_MATERIALS PROVIDED_

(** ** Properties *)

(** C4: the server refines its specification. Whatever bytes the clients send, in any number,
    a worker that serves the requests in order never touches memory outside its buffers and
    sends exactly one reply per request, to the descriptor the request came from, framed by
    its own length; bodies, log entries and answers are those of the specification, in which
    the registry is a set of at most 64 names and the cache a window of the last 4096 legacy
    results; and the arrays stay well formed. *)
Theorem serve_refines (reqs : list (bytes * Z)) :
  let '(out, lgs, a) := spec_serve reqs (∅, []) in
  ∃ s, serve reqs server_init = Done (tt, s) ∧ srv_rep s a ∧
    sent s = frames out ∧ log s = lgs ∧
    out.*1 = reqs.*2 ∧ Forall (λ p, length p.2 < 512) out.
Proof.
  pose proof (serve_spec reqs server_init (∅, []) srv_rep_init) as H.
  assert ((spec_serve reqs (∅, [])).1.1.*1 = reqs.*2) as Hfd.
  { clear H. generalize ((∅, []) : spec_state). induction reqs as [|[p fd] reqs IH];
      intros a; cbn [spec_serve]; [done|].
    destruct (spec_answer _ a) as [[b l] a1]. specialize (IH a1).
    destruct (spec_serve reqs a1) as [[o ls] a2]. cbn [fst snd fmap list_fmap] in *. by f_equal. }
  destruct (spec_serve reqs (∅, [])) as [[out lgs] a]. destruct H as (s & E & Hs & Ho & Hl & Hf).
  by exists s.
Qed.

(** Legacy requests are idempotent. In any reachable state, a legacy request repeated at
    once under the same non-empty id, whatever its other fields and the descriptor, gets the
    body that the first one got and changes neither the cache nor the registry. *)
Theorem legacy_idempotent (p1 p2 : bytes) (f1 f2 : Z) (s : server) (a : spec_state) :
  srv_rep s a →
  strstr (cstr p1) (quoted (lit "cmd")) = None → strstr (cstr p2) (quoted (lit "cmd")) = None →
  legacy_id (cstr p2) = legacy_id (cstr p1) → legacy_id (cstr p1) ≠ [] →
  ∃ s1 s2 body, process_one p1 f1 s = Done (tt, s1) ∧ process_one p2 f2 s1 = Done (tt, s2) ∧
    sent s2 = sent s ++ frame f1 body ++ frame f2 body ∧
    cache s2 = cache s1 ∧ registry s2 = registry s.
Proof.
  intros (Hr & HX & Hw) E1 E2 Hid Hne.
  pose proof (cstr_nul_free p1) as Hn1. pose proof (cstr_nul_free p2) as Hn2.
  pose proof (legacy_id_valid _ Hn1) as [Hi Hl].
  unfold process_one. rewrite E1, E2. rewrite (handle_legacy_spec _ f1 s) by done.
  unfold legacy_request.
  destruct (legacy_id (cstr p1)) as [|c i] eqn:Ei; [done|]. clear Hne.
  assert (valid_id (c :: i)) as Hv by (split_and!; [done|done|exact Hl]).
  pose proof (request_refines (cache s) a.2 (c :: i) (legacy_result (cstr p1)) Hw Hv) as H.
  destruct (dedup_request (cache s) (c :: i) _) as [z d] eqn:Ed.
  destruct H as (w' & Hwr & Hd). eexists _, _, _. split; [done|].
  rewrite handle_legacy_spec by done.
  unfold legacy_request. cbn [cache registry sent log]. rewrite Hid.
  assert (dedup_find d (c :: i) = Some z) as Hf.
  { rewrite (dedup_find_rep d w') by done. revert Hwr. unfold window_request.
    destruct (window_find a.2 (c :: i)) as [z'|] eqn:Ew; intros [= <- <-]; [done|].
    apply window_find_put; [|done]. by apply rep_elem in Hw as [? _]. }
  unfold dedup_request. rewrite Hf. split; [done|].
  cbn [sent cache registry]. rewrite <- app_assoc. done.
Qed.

---

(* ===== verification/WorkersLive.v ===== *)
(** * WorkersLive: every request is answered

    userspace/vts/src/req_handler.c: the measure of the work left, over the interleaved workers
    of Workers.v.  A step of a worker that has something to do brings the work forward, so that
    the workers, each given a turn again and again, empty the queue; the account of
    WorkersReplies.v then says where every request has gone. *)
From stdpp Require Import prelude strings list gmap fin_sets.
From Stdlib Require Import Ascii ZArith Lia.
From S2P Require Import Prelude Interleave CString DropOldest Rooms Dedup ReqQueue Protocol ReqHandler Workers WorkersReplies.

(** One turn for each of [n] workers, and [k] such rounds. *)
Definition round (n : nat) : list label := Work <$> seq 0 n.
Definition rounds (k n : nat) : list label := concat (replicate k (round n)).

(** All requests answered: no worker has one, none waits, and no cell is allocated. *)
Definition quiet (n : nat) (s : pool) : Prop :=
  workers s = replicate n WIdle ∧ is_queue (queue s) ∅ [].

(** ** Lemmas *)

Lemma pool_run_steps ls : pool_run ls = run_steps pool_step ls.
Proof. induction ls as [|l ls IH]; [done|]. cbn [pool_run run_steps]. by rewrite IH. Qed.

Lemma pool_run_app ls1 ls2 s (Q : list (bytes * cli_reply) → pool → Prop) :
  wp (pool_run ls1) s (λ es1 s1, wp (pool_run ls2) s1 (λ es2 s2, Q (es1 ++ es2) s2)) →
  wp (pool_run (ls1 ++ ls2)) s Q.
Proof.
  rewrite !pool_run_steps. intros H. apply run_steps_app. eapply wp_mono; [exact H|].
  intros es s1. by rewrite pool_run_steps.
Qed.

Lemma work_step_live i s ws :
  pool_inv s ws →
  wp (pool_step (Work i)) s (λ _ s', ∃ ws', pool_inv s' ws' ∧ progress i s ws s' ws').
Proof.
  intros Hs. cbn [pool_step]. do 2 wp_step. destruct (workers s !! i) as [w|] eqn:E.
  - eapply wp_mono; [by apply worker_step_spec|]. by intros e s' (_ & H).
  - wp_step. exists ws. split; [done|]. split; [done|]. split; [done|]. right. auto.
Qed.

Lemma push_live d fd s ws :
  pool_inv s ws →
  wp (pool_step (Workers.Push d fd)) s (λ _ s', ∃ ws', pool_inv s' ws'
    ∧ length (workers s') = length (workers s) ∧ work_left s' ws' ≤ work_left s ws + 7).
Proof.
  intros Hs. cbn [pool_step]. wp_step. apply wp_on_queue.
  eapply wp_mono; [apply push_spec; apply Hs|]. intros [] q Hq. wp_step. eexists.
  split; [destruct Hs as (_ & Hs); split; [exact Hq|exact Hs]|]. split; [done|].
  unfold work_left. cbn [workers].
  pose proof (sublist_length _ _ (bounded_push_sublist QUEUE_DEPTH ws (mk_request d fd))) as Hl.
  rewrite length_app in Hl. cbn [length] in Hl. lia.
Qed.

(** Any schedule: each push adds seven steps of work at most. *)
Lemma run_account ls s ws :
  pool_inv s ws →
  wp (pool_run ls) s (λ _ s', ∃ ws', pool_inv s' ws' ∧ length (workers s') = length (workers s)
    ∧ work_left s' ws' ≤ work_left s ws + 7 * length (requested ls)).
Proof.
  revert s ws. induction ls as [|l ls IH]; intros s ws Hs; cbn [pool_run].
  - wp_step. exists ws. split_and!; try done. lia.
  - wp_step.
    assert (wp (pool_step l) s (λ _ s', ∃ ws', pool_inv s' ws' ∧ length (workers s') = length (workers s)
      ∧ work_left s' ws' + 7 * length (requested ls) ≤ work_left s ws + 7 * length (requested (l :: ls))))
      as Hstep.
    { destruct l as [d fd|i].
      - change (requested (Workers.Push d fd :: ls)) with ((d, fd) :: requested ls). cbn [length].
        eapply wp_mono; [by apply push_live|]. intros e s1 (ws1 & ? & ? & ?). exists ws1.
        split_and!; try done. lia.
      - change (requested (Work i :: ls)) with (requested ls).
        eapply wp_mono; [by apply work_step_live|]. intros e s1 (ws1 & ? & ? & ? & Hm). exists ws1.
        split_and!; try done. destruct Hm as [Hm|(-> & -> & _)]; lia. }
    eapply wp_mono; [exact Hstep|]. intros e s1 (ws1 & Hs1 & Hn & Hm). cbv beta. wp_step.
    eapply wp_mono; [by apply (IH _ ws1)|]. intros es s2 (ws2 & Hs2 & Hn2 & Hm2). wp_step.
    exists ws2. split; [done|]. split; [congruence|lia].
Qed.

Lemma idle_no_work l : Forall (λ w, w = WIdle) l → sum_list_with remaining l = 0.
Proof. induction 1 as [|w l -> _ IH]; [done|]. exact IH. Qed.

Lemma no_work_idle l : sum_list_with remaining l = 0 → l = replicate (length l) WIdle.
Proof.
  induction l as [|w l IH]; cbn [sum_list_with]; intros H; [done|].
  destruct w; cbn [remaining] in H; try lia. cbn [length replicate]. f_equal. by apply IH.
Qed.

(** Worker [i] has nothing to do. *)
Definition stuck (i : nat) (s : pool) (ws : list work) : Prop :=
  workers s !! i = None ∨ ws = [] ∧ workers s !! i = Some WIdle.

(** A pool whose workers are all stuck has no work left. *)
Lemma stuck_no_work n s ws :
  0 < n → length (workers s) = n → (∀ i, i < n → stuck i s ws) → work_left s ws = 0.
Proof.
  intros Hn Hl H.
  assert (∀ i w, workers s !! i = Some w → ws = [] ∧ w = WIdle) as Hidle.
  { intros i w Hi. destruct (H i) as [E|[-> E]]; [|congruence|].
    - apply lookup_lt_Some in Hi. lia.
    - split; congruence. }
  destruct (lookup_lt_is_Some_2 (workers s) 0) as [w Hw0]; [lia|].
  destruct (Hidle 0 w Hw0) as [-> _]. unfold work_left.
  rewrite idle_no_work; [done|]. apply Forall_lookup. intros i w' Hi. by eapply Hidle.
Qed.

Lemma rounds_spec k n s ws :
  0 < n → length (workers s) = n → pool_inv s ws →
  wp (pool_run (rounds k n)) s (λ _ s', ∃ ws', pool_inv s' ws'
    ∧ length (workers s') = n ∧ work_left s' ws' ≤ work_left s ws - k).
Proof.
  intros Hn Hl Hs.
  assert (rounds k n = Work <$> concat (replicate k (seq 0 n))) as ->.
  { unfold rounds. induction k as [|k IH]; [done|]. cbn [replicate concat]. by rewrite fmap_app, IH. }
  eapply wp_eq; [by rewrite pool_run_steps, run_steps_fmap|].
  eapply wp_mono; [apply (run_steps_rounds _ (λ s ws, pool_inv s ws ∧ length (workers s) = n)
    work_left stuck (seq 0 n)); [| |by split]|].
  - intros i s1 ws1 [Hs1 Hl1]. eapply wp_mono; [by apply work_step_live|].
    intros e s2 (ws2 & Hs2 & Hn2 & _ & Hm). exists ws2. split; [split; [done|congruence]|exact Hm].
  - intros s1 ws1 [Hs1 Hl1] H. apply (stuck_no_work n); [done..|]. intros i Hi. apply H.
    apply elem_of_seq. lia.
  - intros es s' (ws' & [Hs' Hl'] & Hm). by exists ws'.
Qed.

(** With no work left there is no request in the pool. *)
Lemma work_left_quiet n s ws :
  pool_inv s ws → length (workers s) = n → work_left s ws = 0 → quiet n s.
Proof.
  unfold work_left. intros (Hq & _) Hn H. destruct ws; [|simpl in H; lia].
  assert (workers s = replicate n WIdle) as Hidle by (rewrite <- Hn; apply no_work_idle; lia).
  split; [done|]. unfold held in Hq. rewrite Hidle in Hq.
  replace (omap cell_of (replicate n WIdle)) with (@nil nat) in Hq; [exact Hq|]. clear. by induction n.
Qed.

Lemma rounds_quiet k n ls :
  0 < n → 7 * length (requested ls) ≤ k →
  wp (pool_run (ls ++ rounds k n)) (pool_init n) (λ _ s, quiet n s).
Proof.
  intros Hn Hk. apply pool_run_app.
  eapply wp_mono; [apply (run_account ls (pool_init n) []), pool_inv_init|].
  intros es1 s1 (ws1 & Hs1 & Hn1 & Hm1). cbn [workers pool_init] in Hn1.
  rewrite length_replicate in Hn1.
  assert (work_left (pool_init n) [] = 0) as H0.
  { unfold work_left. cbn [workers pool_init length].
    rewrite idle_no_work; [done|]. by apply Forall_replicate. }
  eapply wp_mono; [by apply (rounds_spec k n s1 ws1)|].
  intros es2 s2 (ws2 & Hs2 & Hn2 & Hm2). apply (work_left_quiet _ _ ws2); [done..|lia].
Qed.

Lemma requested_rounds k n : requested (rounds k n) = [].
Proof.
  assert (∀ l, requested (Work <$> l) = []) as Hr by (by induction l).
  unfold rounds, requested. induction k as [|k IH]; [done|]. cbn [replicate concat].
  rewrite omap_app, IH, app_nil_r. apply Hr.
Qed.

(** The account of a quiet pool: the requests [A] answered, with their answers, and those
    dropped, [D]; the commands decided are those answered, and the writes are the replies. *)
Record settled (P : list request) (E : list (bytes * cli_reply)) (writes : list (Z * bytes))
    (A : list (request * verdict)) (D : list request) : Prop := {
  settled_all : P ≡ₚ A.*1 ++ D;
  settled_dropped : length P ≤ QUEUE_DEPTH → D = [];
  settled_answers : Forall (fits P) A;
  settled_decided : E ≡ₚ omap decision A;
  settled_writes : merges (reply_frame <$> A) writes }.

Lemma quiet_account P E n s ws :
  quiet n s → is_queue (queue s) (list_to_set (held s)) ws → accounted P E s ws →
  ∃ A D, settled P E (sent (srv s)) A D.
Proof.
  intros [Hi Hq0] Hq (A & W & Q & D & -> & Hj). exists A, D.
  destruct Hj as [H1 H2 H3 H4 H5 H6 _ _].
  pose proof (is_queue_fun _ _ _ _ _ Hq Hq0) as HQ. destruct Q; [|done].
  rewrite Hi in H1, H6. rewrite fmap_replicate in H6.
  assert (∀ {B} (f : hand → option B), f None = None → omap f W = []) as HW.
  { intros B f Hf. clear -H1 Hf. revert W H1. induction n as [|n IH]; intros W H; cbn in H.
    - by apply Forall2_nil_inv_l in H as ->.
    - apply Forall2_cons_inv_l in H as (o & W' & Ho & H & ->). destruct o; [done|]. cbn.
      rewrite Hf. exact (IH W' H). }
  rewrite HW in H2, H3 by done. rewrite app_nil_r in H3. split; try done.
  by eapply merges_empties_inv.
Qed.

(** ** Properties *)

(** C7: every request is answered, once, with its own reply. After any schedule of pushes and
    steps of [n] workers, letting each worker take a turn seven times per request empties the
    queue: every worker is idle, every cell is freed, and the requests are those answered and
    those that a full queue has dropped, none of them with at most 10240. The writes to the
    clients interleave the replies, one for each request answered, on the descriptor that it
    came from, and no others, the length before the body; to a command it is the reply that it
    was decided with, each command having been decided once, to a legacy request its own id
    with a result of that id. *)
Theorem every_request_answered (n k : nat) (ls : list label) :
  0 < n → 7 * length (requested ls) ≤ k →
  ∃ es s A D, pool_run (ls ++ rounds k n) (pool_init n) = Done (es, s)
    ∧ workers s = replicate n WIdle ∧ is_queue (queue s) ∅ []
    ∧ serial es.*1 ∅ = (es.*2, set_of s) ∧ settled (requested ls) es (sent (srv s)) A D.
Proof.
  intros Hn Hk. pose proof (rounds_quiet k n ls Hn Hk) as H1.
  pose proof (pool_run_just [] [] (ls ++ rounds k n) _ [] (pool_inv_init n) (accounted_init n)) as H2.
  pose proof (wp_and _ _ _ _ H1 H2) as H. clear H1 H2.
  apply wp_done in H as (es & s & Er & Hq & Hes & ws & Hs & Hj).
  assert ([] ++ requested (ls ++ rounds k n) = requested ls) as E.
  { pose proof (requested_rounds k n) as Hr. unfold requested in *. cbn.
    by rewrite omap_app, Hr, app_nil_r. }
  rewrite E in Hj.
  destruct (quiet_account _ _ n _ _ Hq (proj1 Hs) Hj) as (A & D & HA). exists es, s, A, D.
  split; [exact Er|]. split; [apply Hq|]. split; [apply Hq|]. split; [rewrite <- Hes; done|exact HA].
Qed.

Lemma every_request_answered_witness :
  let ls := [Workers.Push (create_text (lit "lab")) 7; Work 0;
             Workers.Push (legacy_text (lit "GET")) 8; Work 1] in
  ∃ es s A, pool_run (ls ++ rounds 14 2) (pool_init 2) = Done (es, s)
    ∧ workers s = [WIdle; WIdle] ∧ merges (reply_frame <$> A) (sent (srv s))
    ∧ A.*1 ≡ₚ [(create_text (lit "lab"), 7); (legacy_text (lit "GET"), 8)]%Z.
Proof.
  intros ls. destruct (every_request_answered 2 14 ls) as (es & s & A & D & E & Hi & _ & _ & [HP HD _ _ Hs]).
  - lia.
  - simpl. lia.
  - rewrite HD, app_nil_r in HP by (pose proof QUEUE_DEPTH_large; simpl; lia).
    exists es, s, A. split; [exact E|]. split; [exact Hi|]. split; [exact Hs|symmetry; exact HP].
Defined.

_EXERCISE GOAL_
Scan the listing for the string "clear" and copy every line that carries it.

_COMPLETED EXERCISE_
  { clear H. generalize ((∅, []) : spec_state). induction reqs as [|[p fd] reqs IH];
  destruct (legacy_id (cstr p1)) as [|c i] eqn:Ei; [done|]. clear Hne.
  replace (omap cell_of (replicate n WIdle)) with (@nil nat) in Hq; [exact Hq|]. clear. by induction n.
  { intros B f Hf. clear -H1 Hf. revert W H1. induction n as [|n IH]; intros W H; cbn in H.
  pose proof (wp_and _ _ _ _ H1 H2) as H. clear H1 H2.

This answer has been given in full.